TASK PROMPT:
Write out, word for word, every line in the data below from the one containing "(* ===== verification/Snapshot.v ===== *)" to the one containing "The manager is one", both of them included.

EXERCISE INPUT:

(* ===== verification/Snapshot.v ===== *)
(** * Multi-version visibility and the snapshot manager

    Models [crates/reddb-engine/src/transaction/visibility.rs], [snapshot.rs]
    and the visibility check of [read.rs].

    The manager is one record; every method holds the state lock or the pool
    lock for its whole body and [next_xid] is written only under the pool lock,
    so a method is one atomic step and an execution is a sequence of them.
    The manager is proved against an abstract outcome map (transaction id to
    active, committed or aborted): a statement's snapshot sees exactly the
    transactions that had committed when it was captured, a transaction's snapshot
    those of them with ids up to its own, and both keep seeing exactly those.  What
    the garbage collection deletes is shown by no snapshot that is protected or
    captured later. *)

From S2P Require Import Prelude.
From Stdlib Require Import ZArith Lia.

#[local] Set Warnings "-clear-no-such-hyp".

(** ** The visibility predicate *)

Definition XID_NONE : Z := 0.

==

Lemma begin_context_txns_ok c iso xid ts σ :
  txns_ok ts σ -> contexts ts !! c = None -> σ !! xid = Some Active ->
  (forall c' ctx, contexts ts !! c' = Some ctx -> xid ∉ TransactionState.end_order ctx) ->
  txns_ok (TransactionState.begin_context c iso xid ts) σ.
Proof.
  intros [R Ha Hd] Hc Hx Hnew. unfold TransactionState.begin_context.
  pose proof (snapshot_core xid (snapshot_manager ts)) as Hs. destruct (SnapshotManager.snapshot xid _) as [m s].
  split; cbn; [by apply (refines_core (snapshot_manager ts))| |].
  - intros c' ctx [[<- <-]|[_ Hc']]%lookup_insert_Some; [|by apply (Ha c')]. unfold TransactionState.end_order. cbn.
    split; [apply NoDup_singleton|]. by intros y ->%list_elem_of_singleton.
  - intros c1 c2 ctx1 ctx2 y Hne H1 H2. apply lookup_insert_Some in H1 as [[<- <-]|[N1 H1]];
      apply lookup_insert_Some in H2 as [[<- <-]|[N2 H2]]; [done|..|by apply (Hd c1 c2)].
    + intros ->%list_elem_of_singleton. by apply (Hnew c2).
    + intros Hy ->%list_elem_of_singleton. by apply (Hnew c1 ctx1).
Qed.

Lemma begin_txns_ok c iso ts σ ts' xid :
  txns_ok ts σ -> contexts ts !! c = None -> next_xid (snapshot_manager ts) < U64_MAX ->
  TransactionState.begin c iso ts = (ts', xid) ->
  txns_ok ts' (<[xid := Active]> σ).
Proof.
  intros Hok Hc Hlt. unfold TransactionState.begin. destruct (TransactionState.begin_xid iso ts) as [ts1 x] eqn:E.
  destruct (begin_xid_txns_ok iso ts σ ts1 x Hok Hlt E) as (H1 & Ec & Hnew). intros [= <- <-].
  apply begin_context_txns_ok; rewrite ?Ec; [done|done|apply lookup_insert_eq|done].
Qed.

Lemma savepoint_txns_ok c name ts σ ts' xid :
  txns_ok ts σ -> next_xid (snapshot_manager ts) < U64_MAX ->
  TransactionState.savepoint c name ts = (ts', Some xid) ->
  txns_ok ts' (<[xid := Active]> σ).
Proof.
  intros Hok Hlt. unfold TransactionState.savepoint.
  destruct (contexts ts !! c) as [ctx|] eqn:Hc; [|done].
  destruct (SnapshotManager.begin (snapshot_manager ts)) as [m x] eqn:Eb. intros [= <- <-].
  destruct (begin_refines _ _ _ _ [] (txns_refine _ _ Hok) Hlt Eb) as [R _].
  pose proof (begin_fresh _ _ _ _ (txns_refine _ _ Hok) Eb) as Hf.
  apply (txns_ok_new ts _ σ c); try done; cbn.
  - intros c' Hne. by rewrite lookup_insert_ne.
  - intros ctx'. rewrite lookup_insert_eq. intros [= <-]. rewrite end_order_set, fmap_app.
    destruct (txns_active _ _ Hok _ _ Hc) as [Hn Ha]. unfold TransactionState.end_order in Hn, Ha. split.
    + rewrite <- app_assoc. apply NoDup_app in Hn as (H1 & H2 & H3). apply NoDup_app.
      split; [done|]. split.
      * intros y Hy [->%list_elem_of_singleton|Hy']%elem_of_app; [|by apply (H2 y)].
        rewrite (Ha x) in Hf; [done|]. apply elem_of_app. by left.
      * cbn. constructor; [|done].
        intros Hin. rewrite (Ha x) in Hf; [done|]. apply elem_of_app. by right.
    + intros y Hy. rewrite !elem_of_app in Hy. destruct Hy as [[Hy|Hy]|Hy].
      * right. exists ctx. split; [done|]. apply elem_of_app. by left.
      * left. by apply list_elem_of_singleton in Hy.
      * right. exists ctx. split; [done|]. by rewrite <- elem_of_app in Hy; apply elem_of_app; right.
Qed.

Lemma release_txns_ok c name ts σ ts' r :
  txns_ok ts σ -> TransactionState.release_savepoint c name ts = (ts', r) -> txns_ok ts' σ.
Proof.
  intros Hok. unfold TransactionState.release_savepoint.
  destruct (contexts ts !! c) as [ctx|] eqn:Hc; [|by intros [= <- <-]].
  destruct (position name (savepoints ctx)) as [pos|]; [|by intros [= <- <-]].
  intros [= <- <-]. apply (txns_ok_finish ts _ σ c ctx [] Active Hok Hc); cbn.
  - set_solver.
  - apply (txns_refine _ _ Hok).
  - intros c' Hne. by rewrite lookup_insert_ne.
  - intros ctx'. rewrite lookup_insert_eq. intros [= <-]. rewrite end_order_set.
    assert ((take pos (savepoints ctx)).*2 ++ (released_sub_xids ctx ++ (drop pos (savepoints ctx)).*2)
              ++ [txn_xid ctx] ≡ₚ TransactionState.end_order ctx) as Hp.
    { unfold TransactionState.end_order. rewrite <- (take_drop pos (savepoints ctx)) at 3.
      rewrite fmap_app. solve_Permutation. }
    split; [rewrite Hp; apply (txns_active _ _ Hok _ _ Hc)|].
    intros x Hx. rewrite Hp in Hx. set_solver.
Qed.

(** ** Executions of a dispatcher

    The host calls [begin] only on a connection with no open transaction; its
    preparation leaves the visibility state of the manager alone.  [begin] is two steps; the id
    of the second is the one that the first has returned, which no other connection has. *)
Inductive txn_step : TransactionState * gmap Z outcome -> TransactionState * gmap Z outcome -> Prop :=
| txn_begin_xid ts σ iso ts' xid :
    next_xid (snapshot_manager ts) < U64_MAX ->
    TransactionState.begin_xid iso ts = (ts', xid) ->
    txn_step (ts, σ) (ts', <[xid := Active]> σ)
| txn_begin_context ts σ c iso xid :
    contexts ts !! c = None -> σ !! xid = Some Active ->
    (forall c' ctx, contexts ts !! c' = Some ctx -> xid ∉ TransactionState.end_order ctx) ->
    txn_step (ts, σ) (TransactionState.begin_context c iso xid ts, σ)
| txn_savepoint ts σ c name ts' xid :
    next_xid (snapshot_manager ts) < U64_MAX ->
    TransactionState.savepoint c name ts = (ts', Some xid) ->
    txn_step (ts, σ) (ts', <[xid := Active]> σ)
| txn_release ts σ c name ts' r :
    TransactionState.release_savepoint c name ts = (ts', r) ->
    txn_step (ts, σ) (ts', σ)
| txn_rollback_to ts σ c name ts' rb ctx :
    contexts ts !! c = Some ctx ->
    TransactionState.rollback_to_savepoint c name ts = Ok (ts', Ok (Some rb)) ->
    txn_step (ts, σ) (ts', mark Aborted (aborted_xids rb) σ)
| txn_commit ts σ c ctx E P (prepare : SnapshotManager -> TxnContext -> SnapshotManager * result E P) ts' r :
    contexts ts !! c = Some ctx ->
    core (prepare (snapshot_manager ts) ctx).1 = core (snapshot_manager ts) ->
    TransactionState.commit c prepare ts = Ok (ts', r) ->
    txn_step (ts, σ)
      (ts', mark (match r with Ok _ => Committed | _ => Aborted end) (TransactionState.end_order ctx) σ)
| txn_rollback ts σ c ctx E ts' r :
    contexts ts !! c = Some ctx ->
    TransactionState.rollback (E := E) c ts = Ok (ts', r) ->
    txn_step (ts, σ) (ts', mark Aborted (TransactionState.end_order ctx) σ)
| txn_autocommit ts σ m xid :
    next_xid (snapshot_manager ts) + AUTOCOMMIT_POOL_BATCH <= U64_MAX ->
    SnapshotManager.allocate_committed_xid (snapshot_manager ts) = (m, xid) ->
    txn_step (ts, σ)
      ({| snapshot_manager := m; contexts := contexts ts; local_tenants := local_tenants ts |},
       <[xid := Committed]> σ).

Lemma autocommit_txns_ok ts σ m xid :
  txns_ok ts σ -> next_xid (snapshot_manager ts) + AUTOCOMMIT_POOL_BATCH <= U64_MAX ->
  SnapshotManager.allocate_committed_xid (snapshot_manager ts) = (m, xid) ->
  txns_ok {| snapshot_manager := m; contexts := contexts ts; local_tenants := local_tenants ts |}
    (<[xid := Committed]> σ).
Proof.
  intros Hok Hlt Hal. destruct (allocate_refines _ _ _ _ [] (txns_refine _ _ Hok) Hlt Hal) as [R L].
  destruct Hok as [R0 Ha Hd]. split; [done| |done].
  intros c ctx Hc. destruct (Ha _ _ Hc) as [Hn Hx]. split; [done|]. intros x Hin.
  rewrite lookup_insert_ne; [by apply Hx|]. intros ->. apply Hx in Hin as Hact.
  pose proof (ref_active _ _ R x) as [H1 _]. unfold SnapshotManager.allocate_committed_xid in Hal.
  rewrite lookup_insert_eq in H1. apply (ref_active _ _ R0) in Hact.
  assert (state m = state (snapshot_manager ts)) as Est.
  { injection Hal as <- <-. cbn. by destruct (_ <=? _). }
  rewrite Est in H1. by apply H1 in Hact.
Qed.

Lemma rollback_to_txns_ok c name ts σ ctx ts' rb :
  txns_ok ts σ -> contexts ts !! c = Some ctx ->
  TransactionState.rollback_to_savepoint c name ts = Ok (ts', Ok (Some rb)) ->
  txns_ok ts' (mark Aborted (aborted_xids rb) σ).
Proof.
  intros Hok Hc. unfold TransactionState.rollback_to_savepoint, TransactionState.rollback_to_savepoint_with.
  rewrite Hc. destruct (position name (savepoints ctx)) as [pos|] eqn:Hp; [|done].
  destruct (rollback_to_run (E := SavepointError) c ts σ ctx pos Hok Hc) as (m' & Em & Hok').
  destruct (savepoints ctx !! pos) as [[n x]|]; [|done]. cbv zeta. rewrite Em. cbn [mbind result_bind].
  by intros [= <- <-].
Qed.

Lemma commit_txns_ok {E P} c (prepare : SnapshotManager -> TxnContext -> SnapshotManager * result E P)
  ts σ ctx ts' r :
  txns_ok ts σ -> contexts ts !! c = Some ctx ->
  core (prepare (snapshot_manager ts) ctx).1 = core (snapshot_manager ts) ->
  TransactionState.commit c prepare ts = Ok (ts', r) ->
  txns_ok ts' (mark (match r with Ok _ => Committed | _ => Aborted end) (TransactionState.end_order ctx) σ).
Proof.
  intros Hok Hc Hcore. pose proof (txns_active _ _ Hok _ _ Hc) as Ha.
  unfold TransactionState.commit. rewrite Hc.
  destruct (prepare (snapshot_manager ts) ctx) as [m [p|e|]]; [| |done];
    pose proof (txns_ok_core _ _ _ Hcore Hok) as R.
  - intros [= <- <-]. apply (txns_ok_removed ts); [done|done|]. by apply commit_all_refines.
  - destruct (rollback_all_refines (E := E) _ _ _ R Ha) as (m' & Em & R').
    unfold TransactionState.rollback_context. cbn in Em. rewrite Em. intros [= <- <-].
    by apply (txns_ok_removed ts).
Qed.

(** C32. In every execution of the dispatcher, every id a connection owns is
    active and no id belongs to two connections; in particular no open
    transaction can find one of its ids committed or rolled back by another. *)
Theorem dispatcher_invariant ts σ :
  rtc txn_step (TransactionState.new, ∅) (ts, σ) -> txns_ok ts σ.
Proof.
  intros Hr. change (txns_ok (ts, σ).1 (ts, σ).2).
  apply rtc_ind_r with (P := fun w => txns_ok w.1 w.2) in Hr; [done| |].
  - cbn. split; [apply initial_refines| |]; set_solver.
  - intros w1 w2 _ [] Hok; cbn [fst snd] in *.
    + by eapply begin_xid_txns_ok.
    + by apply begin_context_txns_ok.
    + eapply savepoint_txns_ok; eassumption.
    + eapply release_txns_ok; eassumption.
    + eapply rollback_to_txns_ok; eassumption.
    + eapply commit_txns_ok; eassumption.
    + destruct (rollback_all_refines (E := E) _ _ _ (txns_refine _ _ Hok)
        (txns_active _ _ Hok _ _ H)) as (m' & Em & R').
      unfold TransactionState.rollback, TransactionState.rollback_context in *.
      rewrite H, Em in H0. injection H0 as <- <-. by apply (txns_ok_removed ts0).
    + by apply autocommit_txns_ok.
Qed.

THE ANSWER:
(* ===== verification/Snapshot.v ===== *)
(** * Multi-version visibility and the snapshot manager

    Models [crates/reddb-engine/src/transaction/visibility.rs], [snapshot.rs]
    and the visibility check of [read.rs].

    The manager is one record; every method holds the state lock or the pool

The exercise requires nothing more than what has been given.